Выпускается в трех различных по функциональности редакциях:

• Burp Suite Enterprise Edition — корпоративная версия. Стоимость лицензии на год — от 6 015 до 25 320 евро. Демонстрация работы доступна на официальном сайте.
• Burp Suite Professional — версия для профессиональных тестировщиков. Стоимость подписки — 349 евро. Видеопрезентация есть на официальном YouTube-канале разработчиков.
• Burp Suite Community Edition — бесплатная версия для начинающих специалистов по кибербезопасности. 

Платные версии, корпоративная и профессиональная, доступны для бесплатного ознакомительного использования. Необходимо оставить заявку на официальном сайте. Также на сайте разработчиков можно получить сертификат после прохождения бесплатного обучения в Академии и успешной сдачи экзамена.

Основные компоненты Burp Suite

Пакет состоит из набора утилит, среди которых есть инструменты для сбора и анализа информации, моделирования разных типов атак, перехвата запросов и ответов сервера и так далее.

Target — создает карту сайта с подробной информацией о тестируемом приложении. Показывает, какие цели находятся в процессе тестирования, и позволяет управлять процессом обнаружения уязвимостей. В этом видео показана работа с Target.

Proxy — находится между браузером пользователя и тестируемым веб-приложением. Перехватывает все сообщения, передаваемые по протоколу HTTP(S).

Spider — автоматически собирает данные о функциях и компонентах веб-приложения. 
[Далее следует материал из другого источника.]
(** What the script asks of the machine it runs on. *)
Record Host := {
  PSScriptRoot : string;
  python_exists : bool;        (* Test-Path $python *)
  pg_accepts : nat -> bool;    (* does attempt i of the psql probe succeed *)
  start_error : string -> option string;
    (* the error of a command that cannot be started: a program that
       is not found, a file that Start-Process cannot open *)
}.

(** The process environment, the console and the commands run as child
    processes so far, each with the environment it inherited. *)
Record State := {
  env : gmap string string;
  console : list string;
  spawned : list (string * gmap string string);
}.

(** A script step: it ends in a terminating error (a [throw]) or in a
    value, and leaves a state either way. *)
Definition Script (A : Type) : Type := State -> (string + A) * State.

#[global] Instance Script_ret : MRet Script := fun A a st => (inr a, st).
#[global] Instance Script_bind : MBind Script := fun A B f m st =>
  match m st with
  | (inl e, st') => (inl e, st')
  | (inr a, st') => f a st'
  end.

Definition throw {A} (msg : string) : Script A := fun st => (inl msg, st).

Definition Write_Host (line : string) : Script unit := fun st =>
  (inr tt, {| env := env st; console := console st ++ [line]; spawned := spawned st |}).

(** [$env:NAME = v] *)
Definition set_env (name v : string) : Script unit := fun st =>
  (inr tt, {| env := <[name := v]> (env st); console := console st; spawned := spawned st |}).

(** The record of a command that the script runs as a child process:
    the child gets the environment of that moment. *)
Definition run_child (cmd : string) : Script unit := fun st =>
  (inr tt, {| env := env st; console := console st;
              spawned := spawned st ++ [(cmd, env st)] |}).

Definition Join_Path (a b : string) : string := a ++ "\" ++ b.

Definition nl : string := String (Ascii.ascii_of_nat 10) EmptyString.

Definition container : string := "amazon_deals_postgres".
Definition maxAttempts : nat := 60.

Definition show_nat (n : nat) : string := pretty n.

Section Run.
Variable host : Host.
Variable p : Params.

(** A command outside every [try]: under [$ErrorActionPreference =
    "Stop"] one that cannot be started ends the script with its error;
    the exit code of one that ran is not looked at. *)
Definition invoke (cmd : string) : Script unit :=
  match start_error host cmd with
  | Some err => throw err
  | None => run_child cmd
  end.

Definition backend : string := PSScriptRoot host.
Definition composeFile : string := Join_Path backend "..\docker-compose.yml".
Definition python : string := Join_Path backend ".venv\Scripts\python.exe".

(** Lines 18-20. *)
Definition check_venv : Script unit :=
  if negb (python_exists host)
  then throw ("Venv python not found at: " ++ python ++ " (did you create .venv?)")
  else mret tt.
Clickbandit — моделирует кликджекинг-атаки (clickjacking attacks), при которых поверх страницы приложения загружается невидимая страница, подготовленная злоумышленниками.
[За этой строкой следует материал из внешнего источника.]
(** * updates.js: the version-resolution engine

    A shallow embedding of the functions of [updates.js] that decide which
    version replaces a dependency range ([updateRange], [isRangePrerelease],
    [rangeToVersion], [findVersion], [findNewVersion] and the loop that
    consumes the registry answers), together with the parts of the [semver]
    package (5.x / 6.x, the releases whose [Range] can be called without
    [new], as [isValidSemverRange] does) and of the JavaScript string
    built-ins these functions call.

    JavaScript strings are lists of characters; the characters are 8-bit
    ([ascii]), which covers every character that the regular expressions of
    the program distinguish except the two line separators U+2028/U+2029.
    [null] and [undefined] are [None]; a thrown exception is [Throw]. *)

From Stdlib Require Import List Ascii String NArith ZArith Bool Lia.
From Stdlib Require Import DecimalN DecimalPos DecimalFacts.
From stdpp Require Import gmap.
Import ListNotations.

Open Scope list_scope.
Open Scope char_scope.

(** ** JavaScript strings *)

Module Js.

Abbreviation jsstring := (list ascii).

(** A string literal of the source. *)
Definition str (s : string) : jsstring := list_ascii_of_string s.

Definition code (c : ascii) : N := N_of_ascii c.

Definition char_eqb (a b : ascii) : bool := (code a =? code b)%N.

(** [a === b] on strings. *)
Fixpoint string_eqb (a b : jsstring) : bool :=
  match a, b with
  | [], [] => true
  | x :: a', y :: b' => char_eqb x y && string_eqb a' b'
  | _, _ => false
  end.

(** [a < b] on strings: lexicographic on code units. *)
Fixpoint string_ltb (a b : jsstring) : bool :=
  match a, b with
  | _, [] => false
  | [], _ :: _ => true
  | x :: a', y :: b' =>
      if (code x <? code y)%N then true
      else if (code y <? code x)%N then false
      else string_ltb a' b'
  end.

(** [arr.includes(s)] on an array of strings. *)
Definition includes (arr : list jsstring) (s : jsstring) : bool :=
  existsb (string_eqb s) arr.

(** The regular-expression classes [[0-9]] (also [\d]) and [.]; the dot
    matches everything but a line terminator. *)
Definition is_digit (c : ascii) : bool :=
  ((48 <=? code c) && (code c <=? 57))%N.

Definition is_line_terminator (c : ascii) : bool :=
  ((code c =? 10) || (code c =? 13))%N.

Definition is_dot_char (c : ascii) : bool := negb (is_line_terminator c).

(** [[a-zA-Z0-9-]] *)
Definition is_alnum_dash (c : ascii) : bool :=
  (is_digit c
   || ((65 <=? code c) && (code c <=? 90))
   || ((97 <=? code c) && (code c <=? 122))
   || (code c =? 45))%N.

(** White space removed by [String.prototype.trim]: TAB, LF, VT, FF, CR,
    SPACE and NBSP among the 8-bit characters. *)
Definition is_white_space (c : ascii) : bool :=
  (((9 <=? code c) && (code c <=? 13)) || (code c =? 32) || (code c =? 160))%N.

(** The longest prefix whose characters satisfy [p], and the rest: what a
    greedy [p+] or [p*] consumes when nothing after it can take one of
    these characters back. *)
Fixpoint span (p : ascii -> bool) (s : jsstring) : jsstring * jsstring :=
  match s with
  | [] => ([], [])
  | c :: s' =>
      if p c then let '(a, r) := span p s' in (c :: a, r) else ([], s)
  end.

Fixpoint drop_while (p : ascii -> bool) (s : jsstring) : jsstring :=
  match s with
  | [] => []
  | c :: s' => if p c then drop_while p s' else s
  end.

Definition trim (s : jsstring) : jsstring :=
  rev (drop_while is_white_space (rev (drop_while is_white_space s))).

(** [s.split(c)] for a one-character separator. *)
Fixpoint split_on (c : ascii) (s : jsstring) : list jsstring :=
  match s with
  | [] => [[]]
  | x :: s' =>
      if char_eqb x c then [] :: split_on c s'
      else match split_on c s' with
           | h :: t => (x :: h) :: t
           | [] => [[x]]
           end
  end.

(** [arr.join(c)] *)
Fixpoint join (c : ascii) (arr : list jsstring) : jsstring :=
  match arr with
  | [] => []
  | [a] => a
  | a :: arr' => a ++ c :: join c arr'
  end.

(** The text before the first [c], and the text after it when there is
    one. *)
Fixpoint cut_at (c : ascii) (s : jsstring) : jsstring * option jsstring :=
  match s with
  | [] => ([], None)
  | x :: s' =>
      if char_eqb x c then ([], Some s')
      else let '(a, r) := cut_at c s' in (x :: a, r)
  end.

(** [String(v)] for a value that is a string or [null]. *)
Definition ToString (v : option jsstring) : jsstring :=
  match v with
  | Some s => s
  | None => str "null"
  end.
DOM Invader — проверяет веб-приложение на уязвимость DOM-based межсайтовому скриптингу ( основанномуна объектной модели документа), внедрению вредоносного кода на страницу.

Scanner (в профессиональной и корпоративной редакциях) — автоматически сканирует уязвимости в веб-приложениях. Также существует в бесплатной версии, но, предоставляет только описание возможностей.

Intruder — проводит автоматические атаки различного типа, от перебора открытых веб-директорий до внедрения SQL-кода.

Repeater — утилита для ручного манипулирования и повторной выдачи отдельных HTTP-запросов и анализа ответов приложения. Отправить запрос в Repeater можно из любой другой утилиты Burp Suite.

Sequencer — анализирует качество случайности в выборке элементов данных. Можно использовать для тестирования сеансовых маркеров приложения или других важных элементов данных, которые должны быть непредсказуемыми, например маркеров анти-CSRF, маркеров сброса пароля и так далее.

Decoder — преобразовывает закодированные данные в исходную форму или необработанные в различные закодированные и хешированные формы. Способен распознавать несколько форматов кодирования, используя эвристические методы.

Comparer — предоставляет функцию визуального сравнения различий данных. Можно сравнить:

• ответы на неудачные входы в систему с использованием действительных и недействительных имен пользователей;
• полученные в результате атаки злоумышленников несколько очень больших ответов, отличающихся по длине от базовых;

Extender — позволяет расширить функциональность пакета за счет дополнительных плагинов. Предоставляет опции по загрузке и управлению расширениями, а также по настройке параметров плагинов. Специальные расширения помогут, например, изменять HTTP-запросы и ответы, настраивать пользовательский интерфейс, добавлять пользовательские проверки сканера и получать доступ к ключевой информации во время выполнения. Расширения доступны в официальном магазине BApp Store.

Запрос задерживается для того, чтобы тестировщик смог, если нужно, модифицировать его до отправки на сервер.

Сканирование сайта

Для запуска сканирования нужно открыть панель управления Dashboard и выбрать New scan.

В поле URLs to scan ввести адрес тестового сайта portswigger-labs.net.

Нажать ОК — начнется сканирование. Разработчики Burp Suite предупреждают, что не следует сканировать сторонние сайты, если владельцы не давали на это разрешения, — процесс может вызвать нарушения в нормальной работе веб-приложения.

Во вкладке Target появится новая директория portswigger-labs.net. Нажмите для просмотра всего содержимого, которое собрал краулер.

После завершения создания карты сайта, которое продолжается около двух минут, сканер начнет поиск уязвимостей. Список проблем доступен в окне Issue activity панели управления Dashboard.

При выборе проблемы в нижнем окне появятся три вкладки, содержащие детальное описание и возможный способ устранения уязвимости.

Burp Suite — один из самых популярных инструментов для аудита безопасности веб-приложений. Навыки работы с пакетом необходимы пентестерам и «белым» хакерам — специалистам, которые проводят аудит безопасности веб-приложений для обнаружения уязвимостей и багов.